A law that requires people to police themselves is not a law at all.


----------



## clubsoda (Oct 10, 2009)

How do you think every other law works? No smoking in closed public places for instance, you can smoke at your own home sure but can't smoke inside the bar/restaurant. You can go ahead and try but if someone reported you and you got caught you'll probably issued a ticket and penalty. So if the law passed and a restaurant are caught boiling the lobster alive do you think they'll be penalised? Why are you so confused? Do you need more examples?



solarz said:


> That just says they can't be kept on ice during transportation. How exactly do they plan on forcing people to "stun" the lobsters before cooking them?
> 
> A law that requires people to police themselves is not a law at all.


----------



## clubsoda (Oct 10, 2009)

This law is good, it's good to be as humane as possible to animal. We are omnivore we do eat animals and plants but we can be more mindful about it like buying free range and humanely certified meat. We don't need to prolong their pain and suffering before eating them.


----------



## solarz (Aug 31, 2010)

clubsoda said:


> How do you think every other law works? No smoking in closed public places for instance, you can smoke at your own home sure but can't smoke inside the bar/restaurant. You can go ahead and try but if someone reported you and you got caught you'll probably issued a ticket and penalty.

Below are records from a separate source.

Lemma new_spec cwd p root ids c :
  CodexProviderConfig_new cwd p root ids = Ok c →
  ids ≠ [] ∧ NoDup ids ∧ Forall2 (λ id t, configure_thread id = Ok t) ids (configured_threads c) ∧
  thread_text <$> configured_threads c = ids ∧
  finish cwd p root (configured_threads c) false = Ok c ∧ configured_well c.
Proof.
  unfold CodexProviderConfig_new. destruct ids as [|id ids]; [discriminate 1|]. cbn [is_empty].
  generalize (id :: ids) (ltac:(done) : id :: ids ≠ []). clear id ids. intros ids Hne.
  intros (threads & (Hd & _ & Hf)%configure_threads_spec & E)%bind_Ok. pose proof (configured_texts _ _ Hf) as Htexts.
  assert (Forall (λ t, id_from_str SessionEntity (thread_text t) = Ok (configured_session_id t)) threads) as Hids.
  { clear -Hf. induction Hf as [|id t ids threads [Ht <-]%configure_thread_spec _ IH]; by constructor. }
  destruct (finish_spec cwd p root threads false c) as (Hw & _ & _ & Ht & _); [by rewrite Htexts|done|done|].
  by rewrite Ht.
Qed.

Lemma discovering_spec cwd p root c :
  discovering cwd p root = Ok c → configured_well c ∧ configured_threads c = [] ∧ config_discover_threads c = true.
Proof. intros E. destruct (finish_spec cwd p root [] true c) as (? & _ & _ & ? & ? & _); [constructor..|done|done]. Qed.

Lemma well_with_executable c path : configured_well c → configured_well (with_codex_executable path c).
Proof. by intros []. Qed.
Lemma well_with_timeouts c a b : configured_well c → configured_well (with_startup_timeout a (with_shutdown_timeout b c)).
Proof. by intros []. Qed.

(** The sockets of a provider are two, under its own directory. *)
Lemma sockets_distinct c : configured_well c → socket_path c ≠ proxy_socket_path c.
Proof.
  intros [_ Hs Hp _ _ _ _] E. rewrite Hs, Hp in E. by apply join_inj in E; [|vm_compute..].
Qed.

Lemma directory_length c :
  configured_well c → length (runtime_directory c) = length (runtime_root c ++ joint (runtime_root c)) + 19.
Proof.
  intros Hw. rewrite (well_directory c Hw), join_relative, app_assoc, length_app, key_bytes, length_fmap by apply key_relative.
  done.
Qed.

(** Two providers under one root share no socket unless their random bits agree. *)
Lemma sockets_identify c c' :
  configured_well c → configured_well c' → runtime_root c = runtime_root c' →
  socket_path c = socket_path c' ∨ proxy_socket_path c = proxy_socket_path c' →
  random_bits (config_provider_id c) = random_bits (config_provider_id c').
Proof.
  intros Hw Hw' Hr E.
  assert (runtime_directory c = runtime_directory c') as Hd.
  { assert (length (runtime_directory c) = length (runtime_directory c')) as Hl by (rewrite !directory_length by done; congruence).
    destruct E as [E|E].
    - rewrite (well_socket c Hw), (well_socket c' Hw'), !join_relative in E by done. by apply (app_inj_1 _ _ _ _ Hl) in E as [].
    - rewrite (well_proxy_socket c Hw), (well_proxy_socket c' Hw'), !join_relative in E by done. by apply (app_inj_1 _ _ _ _ Hl) in E as []. }
  rewrite (well_directory c Hw), (well_directory c' Hw'), Hr in Hd. apply join_inj in Hd; [|apply key_relative..].
  apply runtime_directory_key_inj. apply ascii_bytes_inj in Hd; [done| |]; (eapply Forall_impl; [apply key_ascii|]); by intros ? [].
Qed.

(** Identifiers in the spelling [SessionId] prints name different sessions. *)
Lemma canonical_sessions c :
  configured_well c →
  Forall (λ t, thread_text t = id_to_string (configured_session_id t)) (configured_threads c) →
  NoDup (configured_session_id <$> configured_threads c).
Proof.
  intros [_ _ _ _ _ _ [Hd _]] Hc. apply (NoDup_fmap_1 id_to_string). rewrite <-list_fmap_compose.
  replace ((id_to_string ∘ configured_session_id) <$> configured_threads c) with (thread_text <$> configured_threads c); [done|].
  clear Hd. induction Hc as [|t l Ht _ IH]; [done|]. cbn. by f_equal.
Qed.

(** ** The mapper *)

Lemma configured_foldl (l : list ConfiguredThread) (m0 : gmap rstring SessionId) k s :
  NoDup (thread_text <$> l) →
  foldl (λ m '(external_id, sid), <[raw (external_id_text external_id) := sid]> m) m0
    ((λ t, (configured_external_id t, configured_session_id t)) <$> l) !! k = Some s ↔
  (∃ t, t ∈ l ∧ thread_text t = k ∧ configured_session_id t = s) ∨ (¬ (k ∈ thread_text <$> l) ∧ m0 !! k = Some s).
Proof.
  revert m0. induction l as [|t l IH]; intros m0 Hd; [set_solver|]. cbn [fmap list_fmap] in Hd |- *. apply NoDup_cons in Hd as [Ht Hd].
  cbn [foldl]. rewrite IH by done. change (raw (external_id_text (configured_external_id t))) with (thread_text t). split.
  - intros [(t' & ? & ? & ?)|[Hk Hm]]; [left; exists t'; set_solver|]. destruct (decide (thread_text t = k)) as [<-|Hn].
    + rewrite lookup_insert_eq in Hm. injection Hm as <-. left. exists t. set_solver.
    + rewrite lookup_insert_ne in Hm by done. right. set_solver.
  - intros [(t' & Hin & <- & <-)|[Hk Hm]].
    + apply elem_of_cons in Hin as [->|Hin]; [|left; by exists t'].
      right. split; [done|]. by rewrite lookup_insert_eq.
    + right. split; [set_solver|]. rewrite lookup_insert_ne; [done|set_solver].
Qed.

Lemma mapper_configured c k s :
  configured_well c →
  configured (CodexEventMapper_new (config_provider_id c)
      ((λ t, (configured_external_id t, configured_session_id t)) <$> configured_threads c)
      (config_discover_threads c)) !! k = Some s ↔
  ∃ t, t ∈ configured_threads c ∧ thread_text t = k ∧ configured_session_id t = s.
Proof.
  intros Hw. cbn [CodexEventMapper_new configured]. rewrite configured_foldl by apply Hw. rewrite lookup_empty. naive_solver.
Qed.

(** ** The factory *)

Section factory_spec.
Context {S I V : Type} `{!EventSink S} `{!CodexLibrary}.

Lemma codex_descriptor_spec p :
  ∃ d, codex_descriptor p = Ok d ∧ provider_id d = p ∧ provider_capabilities d = codex_capabilities.
Proof. by eexists. Qed.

So if the law passed and a restaurant are caught boiling the lobster alive do you think they'll be penalised? Why are you so confused? Do you need more examples?


I'm confused as to how you can think smoking in a public place can be compared to cooking lobsters in one's home.

Public smoking can be monitored and reported. What's done in the privacy of one's home cannot.

Sure, I suppose someone could report you for cooking lobsters the illegal way, hence my comment on the lobster police.


----------



## solarz (Aug 31, 2010)

clubsoda said:


> This law is good, it's good to be as humane as possible to animal. We are omnivore we do eat animals and plants but we can be more mindful about it like buying free range and humanely certified meat. We don't need to prolong their pain and suffering before eating them.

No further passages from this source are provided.